Но мы не должны оставаться, чтобы удивляться среди ошеломляющих проявлений варварского изобилия. Акбар, императорский Могол, который в свой день рождения приказывал взвешивать себя на золотых весах трижды — сначала против золотых монет, затем против серебряных и, наконец, против тонких благовоний — который разбрасывал среди своих придворных дожди из золотых и серебряных орехов, за которыми даже его самые серьезные министры не считали ниже своего достоинства карабкаться — даже Акбар не должен задерживать нас. Ни Аурангзеб, который совершал свои походы, сидя на троне, сверкающем золотом и богатой парчой, и несомый на плечах людей; в то время как его принцессы и любимые бегумы следовали во всем блеске и славе сераля, уютно устроившись в восхитительных павильонах, занавешенных массивным шелком, и восседая на спинах величественных слонов Пегу и Мартабана.
Мы должны уйти от них; ибо царство Сверхъестественного и Чудесного открыто перед нами, и на самом пороге, через который ведет нас сэр Джон Мандевиль, высиживает в своем огненном гнезде та чудесная птица, Феникс.

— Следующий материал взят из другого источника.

Lemma typed_readlink p : safe (hsi_nfs3_readlink p).
Proof using HW. unfold hsi_nfs3_readlink. typed_go. Qed.

(** The buffer holds bytes before and after. *)
Lemma typed_read ri :
  Forall byte_ok (rw_data_val ri) -> typed (hsi_nfs3_read ri) (fun r => Forall byte_ok (rw_data_val r.2)).
Proof using HW.
  intros Hb. unfold hsi_nfs3_read. typed_bind_as Hc. typed_bind_as Hh. cbv zeta. call_as r Hr.
  - case_if; [|by apply typed_stops]. typed_bind_as Hu. apply typed_ret. simpl. unfold copy_bytes.
    apply Forall_app. split; [by apply Forall_take|by apply Forall_drop].
  - typed_bind_as Hu. by apply typed_ret.
  - by apply typed_ret.
Qed.

Lemma typed_write wi : safe (hsi_nfs3_write wi).
Proof using HW. unfold hsi_nfs3_write. typed_go. Qed.

Lemma typed_handle_create r : created_typed r -> safe (hsi_nfs3_handle_create r).
Proof. intros Hr%post_typed. unfold hsi_nfs3_handle_create. typed_go. Qed.
Hint Resolve typed_handle_create : typed.

Lemma typed_sop_setattr p a : typed (hsi_nfs3_setattr p fattr_local a) (fun r => fattr_typed r.2).
Proof using HW.
  unfold hsi_nfs3_setattr. typed_bind_as Hn. typed_bind_as Hs. cbv zeta. call_as r Hr.
  - typed_bind_as Hu. apply typed_ret. by apply post_typed.
  - typed_bind_as Hu. apply typed_ret. apply init_typed.
  - apply typed_ret. apply init_typed.
Qed.

Lemma typed_nfs_setattr p a : safe (hsi_nfs_setattr sop p a).
Proof using HW.
  unfold hsi_nfs_setattr. typed_bind_as Hn. cbv zeta. case_if; [by apply typed_ret|].
  eapply typed_bind; [apply typed_sop_setattr|]. intros ef Hf. cbv beta in Hf. typed_go.
Qed.
Hint Resolve typed_nfs_setattr : typed.

Lemma typed_create p name mode : safe (hsi_nfs3_create p name mode).
Proof using HW.
  unfold hsi_nfs3_create. cbv zeta. typed_bind_as Hn. typed_bind_as Hc. call_as r Hr; typed_go.
Qed.

Lemma typed_mkdir p name mode : safe (hsi_nfs3_mkdir p name mode).
Proof using HW.
  unfold hsi_nfs3_mkdir. typed_bind_as Hh. cbv zeta. typed_bind_as Hc. call_as r Hr; typed_go.
Qed.

Lemma typed_mknod p name mode rdev : safe (hsi_nfs3_mknod p name mode rdev).
Proof using HW.
  unfold hsi_nfs3_mknod, copy_name. case_if; [by apply typed_ret|]. typed_bind_as Hh. typed_bind_as Hm.
  case_if; [by apply typed_ret|]. case_if; [by apply typed_stops|]. typed_bind_as Hc. call_as r Hr; typed_go.
Qed.

Lemma typed_symlink p link name : safe (hsi_nfs3_symlink p link name).
Proof using HW.
  unfold hsi_nfs3_symlink. typed_bind_as Hh. cbv zeta. typed_bind_as Hc. call_as r Hr; typed_go.
Qed.

Lemma typed_unlink p name : safe (hsi_nfs3_unlink p name).
Proof using HW. unfold hsi_nfs3_unlink. typed_go. Qed.

Lemma typed_rmdir p name : safe (hsi_nfs3_rmdir p name).
Proof using HW. unfold hsi_nfs3_rmdir. typed_go. Qed.

Lemma typed_rename p name q name' : safe (hsi_nfs3_rename p name q name').
Proof using HW. unfold hsi_nfs3_rename. typed_go. Qed.

Lemma typed_link p q name : safe (hsi_nfs3_link p q name).
Proof using HW.
  unfold hsi_nfs3_link, copy_name. case_if; [by apply typed_ret|]. typed_bind_as Hh. typed_bind_as Hd.
  eapply (typed_bind _ _ (fun _ => True)); [|intros r _; by apply typed_ret].
  typed_bind_as Hm. case_if; [by apply typed_ret|]. case_if; [by apply typed_stops|]. cbv zeta.
  typed_bind_as Hc. call_as r Hr; [|by typed_go..].
  eapply (typed_bind _ _ (fun _ => True)); [|intros e _; by typed_go].
  case_if; [|apply typed_refresh; by apply post_typed].
  eapply typed_bind; [by apply typed_getattr|]. intros x _. by apply typed_ret.
Qed.

Lemma typed_statfs p : safe (hsi_nfs3_statfs p).
Proof using HW.
  unfold hsi_nfs3_statfs. typed_bind_as Hh. typed_bind_as Hc. call_as r Hr; [destruct Hr|..]; typed_go.
Qed.
End Ops.

#[export] Hint Resolve typed_getattr typed_lookup typed_access typed_readlink typed_read typed_write typed_create : typed.
#[export] Hint Resolve typed_mkdir typed_mknod typed_symlink typed_unlink typed_rmdir typed_rename typed_link typed_statfs : typed.
#[export] Hint Resolve typed_nfs_setattr typed_sb_client typed_handle_of typed_free_sb typed_copy_fh3 : typed.

(** ** Directories and extended attributes *)

Section Dirs.
Context `{E : Env} {HW : WireLaws}.
Abbreviation safe m := (typed m (fun _ => True)).
Abbreviation sop := hsi_nfs_sop.

Definition ctx_typed (c : hsfs_readdir_ctx) : Prop := u64_ok (st_ino (ctx_stbuf c)) /\ s64_ok (ctx_off c).
Definition list_typed (r : Z * list hsfs_readdir_ctx) : Prop := Forall ctx_typed r.2.

Lemma s64_range x : s64_ok (s64 x).
Proof. unfold s64_ok, s64. pose proof (u64_range x). case_if; lia. Qed.

Lemma typed_alloc_name name off ino :
  u64_ok ino -> typed (__alloc_copy_name name (s64 off) ino)
    (fun r => match r with inr c => ctx_typed c | inl _ => True end).
Proof.
  intros Hi. unfold __alloc_copy_name, c_malloc. typed_bind_as H1. case_if; [by apply typed_ret|]. cbv zeta.
  typed_bind_as H2. case_if; apply typed_ret; [done|]. split; [done|apply s64_range].
Qed.

Lemma typed_free_ctx_put l : safe (free_ctx_put l).
Proof. induction l as [|c l IH]; simpl; typed_go. Qed.
Hint Resolve typed_free_ctx_put : typed.

Lemma typed_fail_list l e : typed (do! free_ctx_put l in ret (e, [])) list_typed.
Proof. typed_bind_as Hf. apply typed_ret. by constructor. Qed.

Lemma typed_readdir_fill es acc :
  Forall (fun e => u64_ok (e3_fileid e)) es -> Forall ctx_typed acc -> typed (readdir_fill es acc) list_typed.
Proof.
  intros Hes. revert acc. induction Hes as [|e es He _ IH]; intros acc Hacc; simpl; [by apply typed_ret|].
  eapply typed_bind; [by apply typed_alloc_name|]. intros [err|c] Hc; [apply typed_fail_list|].
  apply IH. apply Forall_app. auto.
Qed.

Lemma typed_readdir_plus_fill es acc :
  Forall entryplus_typed es -> Forall ctx_typed acc -> typed (readdir_plus_fill es acc) list_typed.
Proof.
  intros Hes. revert acc. induction Hes as [|e es [He Ha] _ IH]; intros acc Hacc; simpl; [by apply typed_ret|].
  eapply typed_bind; [by apply typed_alloc_name|]. intros [err|c] Hc; [apply typed_fail_list|]. apply post_typed in Ha.
  case_match; [|apply typed_fail_list]. typed_bind_as Hh. typed_bind_as Hf. case_if; [apply typed_fail_list|]. apply IH. apply Forall_app. auto.
Qed.

(** What is common to both: the list is typed, also after the release. *)
Lemma typed_then_free (m : M world (Z * list hsfs_readdir_ctx)) c :
  typed m list_typed -> typed (let! r := m in do! clnt_freeres c in ret r) list_typed.
Proof. intros Hm. eapply typed_bind; [exact Hm|]. intros r Hr. typed_bind_as Hu. by apply typed_ret. Qed.

Lemma typed_no_list c e : typed (do! clnt_freeres c in ret (e, [])) list_typed.
Proof. typed_bind_as Hu. apply typed_ret. by constructor. Qed.

Lemma typed_readdir p count cookie : typed (hsi_nfs3_readdir p count cookie) list_typed.
Proof using HW.
  unfold hsi_nfs3_readdir. typed_bind_as Hc. typed_bind_as Hn. cbv zeta.
  call_as r Hr; [|apply typed_no_list|by apply typed_ret; constructor]. destruct Hr as (Ha & Hck & He).
  typed_bind_as Hf. case_if; [apply typed_no_list|]. typed_bind_as Hv. by apply typed_then_free, typed_readdir_fill.
Qed.

Lemma typed_readdir_plus p count cookie m : typed (hsi_nfs3_readdir_plus p count cookie m) list_typed.
Proof using HW.
  unfold hsi_nfs3_readdir_plus. typed_bind_as Hc. typed_bind_as Hn. cbv zeta.
  call_as r Hr; [|apply typed_no_list|by apply typed_ret; constructor]. destruct Hr as (Ha & Hck & He).
  typed_bind_as Hf. case_if; [apply typed_no_list|]. typed_bind_as Hv.
  by apply typed_then_free, typed_readdir_plus_fill.
Qed.

Lemma typed_getxattr p mask type : safe (hsi_nfs3_getxattr p mask type).
Proof using HW. unfold hsi_nfs3_getxattr, handle_of, posix_acl_alloc, c_malloc. typed_go. Qed.
Hint Resolve typed_getxattr : typed.

Lemma typed_from_xattr value size : safe (posix_acl_from_xattr value size).
Proof. unfold posix_acl_from_xattr, posix_acl_alloc, c_malloc. typed_go. Qed.

Lemma typed_copy_aclents acl : safe (copy_aclents acl).
Proof. unfold copy_aclents, c_malloc. typed_go. Qed.

Lemma typed_setxattr_acls p type mode mask acl : safe (setxattr_acls p type mode mask acl).
Proof using HW. unfold setxattr_acls, posix_acl_from_mode, posix_acl_alloc, c_malloc. typed_go. Qed.
Hint Resolve typed_from_xattr typed_copy_aclents typed_setxattr_acls : typed.

Lemma typed_setxattr p value type size : safe (hsi_nfs3_setxattr p value type size).
Proof using HW. unfold hsi_nfs3_setxattr. typed_go. Qed.
End Dirs.

#[export] Hint Resolve typed_readdir typed_readdir_plus typed_getxattr typed_setxattr : typed.

(** ** The handlers *)

(** The arguments of a request that reach an inode. *)
Definition request_typed (req : request) : Prop :=
  match req with
  | FUSE_CREATE _ _ _ _ uid gid => u32_ok uid /\ u32_ok gid
  | _ => True
  end.

#[export] Hint Extern 1 (typed (send _) _) => apply typed_send; solve [simpl; eauto with typed] : typed.

Section Handlers.
Context `{E : Env} {HW : WireLaws}.
Abbreviation safe m := (typed m (fun _ => True)).
Abbreviation sop := hsi_nfs_sop.

Lemma typed_c_malloc n : safe (c_malloc n).
Proof. apply typed_from_env. Qed.
Hint Resolve typed_c_malloc : typed.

«В Египте есть город Элиополис, то есть Город Солнца. В том городе есть храм, сделанный круглым, по форме храма Иерусалимского. Жрецы того храма имеют все свои записи, датированные птицей, которая называется Феникс; и нет никого, кроме одной во всем мире. И она приходит сжечь себя на алтаре храма в конце пятисот лет; ибо так долго она живет. И в конце пятисот лет они тщательно украшают свой алтарь и кладут на него специи и живую серу, и другие вещи, которые будут легко гореть. И тогда птица Феникс приходит и сжигает себя до пепла. И в первый день после этого люди находят в пепле червя; и во второй день после этого люди находят птицу, живую и совершенную; и на третий день после этого она улетает. И так нет больше птиц этого вида во всем мире, кроме той одной. И, поистине, это великое чудо Божье. И люди могут хорошо уподобить ту птицу Богу, потому что нет Бога, кроме одного, а также потому, что наш Господь воскрес из мертвых на третий день. Эту птицу люди часто видят летающей в тех странах; и она не намного больше орла. И у нее есть гребень из перьев на голове, больший, чем у павлина. И ее шея желтая, под цвет ориала, который является хорошо сияющим камнем. И ее клюв окрашен в синий цвет, и ее крылья пурпурного цвета, и ее хвост желтый и красный. И она — весьма прекрасная птица, чтобы смотреть на нее против солнца; ибо она сияет весьма славно и благородно».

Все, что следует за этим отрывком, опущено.